Night shift work and hormone levels in women.

Author information

1
Program In Epidemiology, Division of Public HealthSciences, Fred Hutchinson Cancer Research Center, 1100 Fairview Avenue North, Seattle, WA 98109, USA.

Abstract

BACKGROUND:

Night shift work may disrupt the normal nocturnal rise in melatonin, resulting in increased breast cancer risk, possibly through increased reproductive hormone levels. We investigated whether night shift work is associated with decreased levels of urinary 6-sulfatoxymelatonin, the primary metabolite of melatonin, and increased urinary reproductive hormone levels.

METHODS:

Participants were 172 night shift and 151 day shift-working nurses, aged 20-49 years, with regular menstrual cycles. Urine samples were collected throughout work and sleep periods and assayed for 6-sulfatoxymelatonin, luteinizing hormone (LH), follicle-stimulating hormone (FSH), and estrone conjugate (E1C).

RESULTS:

6-Sulfatoxymelatonin levels were 62% lower and FSH and LH were 62% and 58% higher, respectively, in night shift-working women during daytime sleep than in day shift-working women during nighttime sleep (P ≤ 0.0001). Nighttime sleep on off-nights was associated with 42% lower 6-sulfatoxymelatonin levels among the night shift workers, relative to the day shift workers (P < 0.0001); no significant differences in LH or FSH were observed. 6-Sulfatoxymelatonin levels during night work were approximately 69% lower and FSH and LH were 35% and 38% higher, compared with day shift workers during nighttime sleep.
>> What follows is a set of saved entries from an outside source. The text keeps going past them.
(* ===== verification/Startup.v ===== *)
(** * Process start-up and the request loop (server.ts, loaders/mongoose.ts, utils/logger.ts)

    The process is an interaction tree.  Its start-up [startServer]
    (server.ts lines 8-18, with [connectDB] of loaders/mongoose.ts lines
    3-16 and the [logger] of utils/logger.ts lines 3-12) is an
    [itree startE unit]: its events are the MongoDB connection, the
    binding of the HTTP port, console output and [process.exit].  Once
    it has returned, the HTTP server answers requests forever:
    [serve_loop] (an [itree httpE void], by [ITree.iter] over the
    database state) receives a request, answers it with [App.serve] and
    waits for the next one.  [server] is the whole process, server.ts
    line 20: [startServer()] and then the request loop.

    [process.env] (after [dotenv/config] has read [.env]) is a
    [gmap string string].  [Number(s)] is the class [StringToNumber]:
    only whether the number is NaN, integral (and which integer) or
    neither matters here.  [app.listen] checks the port the way Node's
    [server.listen] does: an integer from 0 to 65535, otherwise a
    [RangeError] thrown synchronously, inside [startServer]'s [try].
    A failed bind is reported later by an ['error'] event that has no
    listener, which ends the process with exit code 1.

    [run_start] gives the start-up events their meaning in a [world]
    (what the database and the operating system answer), as a tree of
    observable outputs [obsE]: the connection attempt, the bind, the
    console lines, and the exit code. *)

From S2P Require Import Prelude Json Store Sync Update Users Routing App.
From ITree Require Import ITree ITreeFacts.

Local Notation "x <-- t ;; k" := (ITree.bind t (fun x => k))
  (at level 100, t at next level, right associativity).

(** ** [process.env] and [Number] *)

(** [process.env], after [dotenv/config] has loaded the [.env] file. *)
Abbreviation process_env := (gmap string string).

(** A JavaScript number as the start-up code looks at it. *)
Inductive jsnumber : Type :=
  | NumNaN
  | NumInt (z : Z)          (** an integral value *)
  | NumOther.               (** a fraction, or an infinity *)

(** [Number(s)] on a string (ECMAScript's StringToNumber). *)
Class StringToNumber := string_to_number : string -> jsnumber.

(** An instance for examples: decimal integers, and [""] is 0. *)
Definition number_decimal : StringToNumber := fun s =>
  match parse_Z s with
  | Some z => NumInt z
  | None => if String.eqb s "" then NumInt 0 else NumNaN
  end.

(** [v || d] on a value of [process.env]: unset and [""] are falsy. *)
Definition env_or (v : option string) (d : string) : string :=
  match v with
  | Some s => if String.eqb s "" then d else s
  | None => d
  end.

(** [Number(process.env.PORT) || 8080] (server.ts line 6):
    [Number(undefined)] is NaN, and NaN and 0 are falsy. *)
Definition PORT `{StringToNumber} (penv : process_env) : jsnumber :=
  match penv !! "PORT" with
  | None => NumInt 8080
  | Some s =>
      match string_to_number s with
      | NumNaN | NumInt Z0 => NumInt 8080
      | n => n
      end
  end.

(** Node's [validatePort] in [server.listen]: the port to bind, or
    [None] when [listen] throws [ERR_SOCKET_BAD_PORT]. *)
Definition valid_port (n : jsnumber) : option Z :=
  match n with
  | NumInt p => if (0 <=? p)%Z && (p <=? 65535)%Z then Some p else None
  | _ => None
  end.

(** ** Events *)

(** [console.log] writes to standard output, [console.warn] and
    [console.error] to standard error. *)
Inductive channel : Type := Stdout | Stderr.

(** The errors of start-up. *)
Inductive proc_error : Type :=
  | ConnectError (msg : string)     (** [mongoose.connect] rejects *)
  | BadPort (n : jsnumber)          (** [ERR_SOCKET_BAD_PORT] *)
  | ListenError (msg : string).     (** the server's ['error'] event *)

(** The arguments of a console call: text, or an error value printed by
    [util.inspect] ([None] is [undefined]). *)
Inductive log_arg : Type :=
  | LogText (s : string)
  | LogValue (e : option proc_error).

(** [LogData | string], the argument of [logger.error]. *)
Inductive log_data : Type :=
  | LogString (s : string)
  | LogRecord (msg : string) (err : option proc_error).

Variant startE : Type -> Type :=
  | Connect (uri dbName : string) : startE (option proc_error)
      (** [mongoose.connect(uri, { dbName })]: resolves ([None]) or rejects *)
  | Listen (port : Z) : startE (option proc_error)
      (** binding the port: ['listening'] ([None]) or ['error'] *)
  | Console (ch : channel) (args : list log_arg) : startE unit
  | Exit (code : Z) : startE void.

Variant httpE : Type -> Type :=
  | Recv : httpE request
  | Send (r : response api_body) : httpE unit
  | Unmodelled (rq : request) : httpE void.
      (** a request outside the model ([serve] answers [None]) *)

(** ** utils/logger.ts *)

Definition console (ch : channel) (args : list log_arg) : itree startE unit :=
  ITree.trigger (Console ch args).

Definition exit {A} (code : Z) : itree startE A :=
  ITree.bind (ITree.trigger (Exit code)) (fun v : void => match v with end).

Definition logger_info (msg : string) : itree startE unit :=
  console Stdout [LogText ("ℹ️  " +:+ msg)].

Definition logger_warn (msg : string) : itree startE unit :=
  console Stderr [LogText ("⚠️  " +:+ msg)].

Definition logger_error (data : log_data) : itree startE unit :=
  match data with
  | LogString s => console Stderr [LogText ("❌ " +:+ s)]
  | LogRecord msg err => console Stderr [LogText ("❌ " +:+ msg); LogValue err]
  end.

(** ** loaders/mongoose.ts *)

Definition mongo_uri (penv : process_env) : string :=
  env_or (penv !! "MONGO_URI") "mongodb://127.0.0.1:27017".

Definition mongo_db_name (penv : process_env) : string :=
  env_or (penv !! "MONGO_DB_NAME") "expense_manager".

Definition connectDB (penv : process_env) : itree startE unit :=
  r <-- ITree.trigger (Connect (mongo_uri penv) (mongo_db_name penv)) ;;
  match r with
  | None => console Stdout [LogText "✅ MongoDB connected"]
  | Some e =>
      _ <-- console Stderr [LogText "❌ MongoDB connection failed:"; LogValue (Some e)] ;;
      exit 1
  end.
No differences in E1C levels between night and day shift workers were observed. Within night shift workers, 6-sulfatoxymelatonin levels were lower and reproductive hormone levels were higher during daytime sleep and nighttime work, relative to nighttime sleep (P < 0.05).

CONCLUSIONS:

These results indicate that night shift workers have substantially reduced 6-sulfatoxymelatonin levels during night work and daytime sleep and that levels remain low even when a night shift worker sleeps at night.

IMPACT:

Shift work could be an important risk factor for many other cancers in addition to breast cancer.

PMID:
22315366
DOI:
10.1158/1055-9965.EPI-11-1128
[Indexed for MEDLINE]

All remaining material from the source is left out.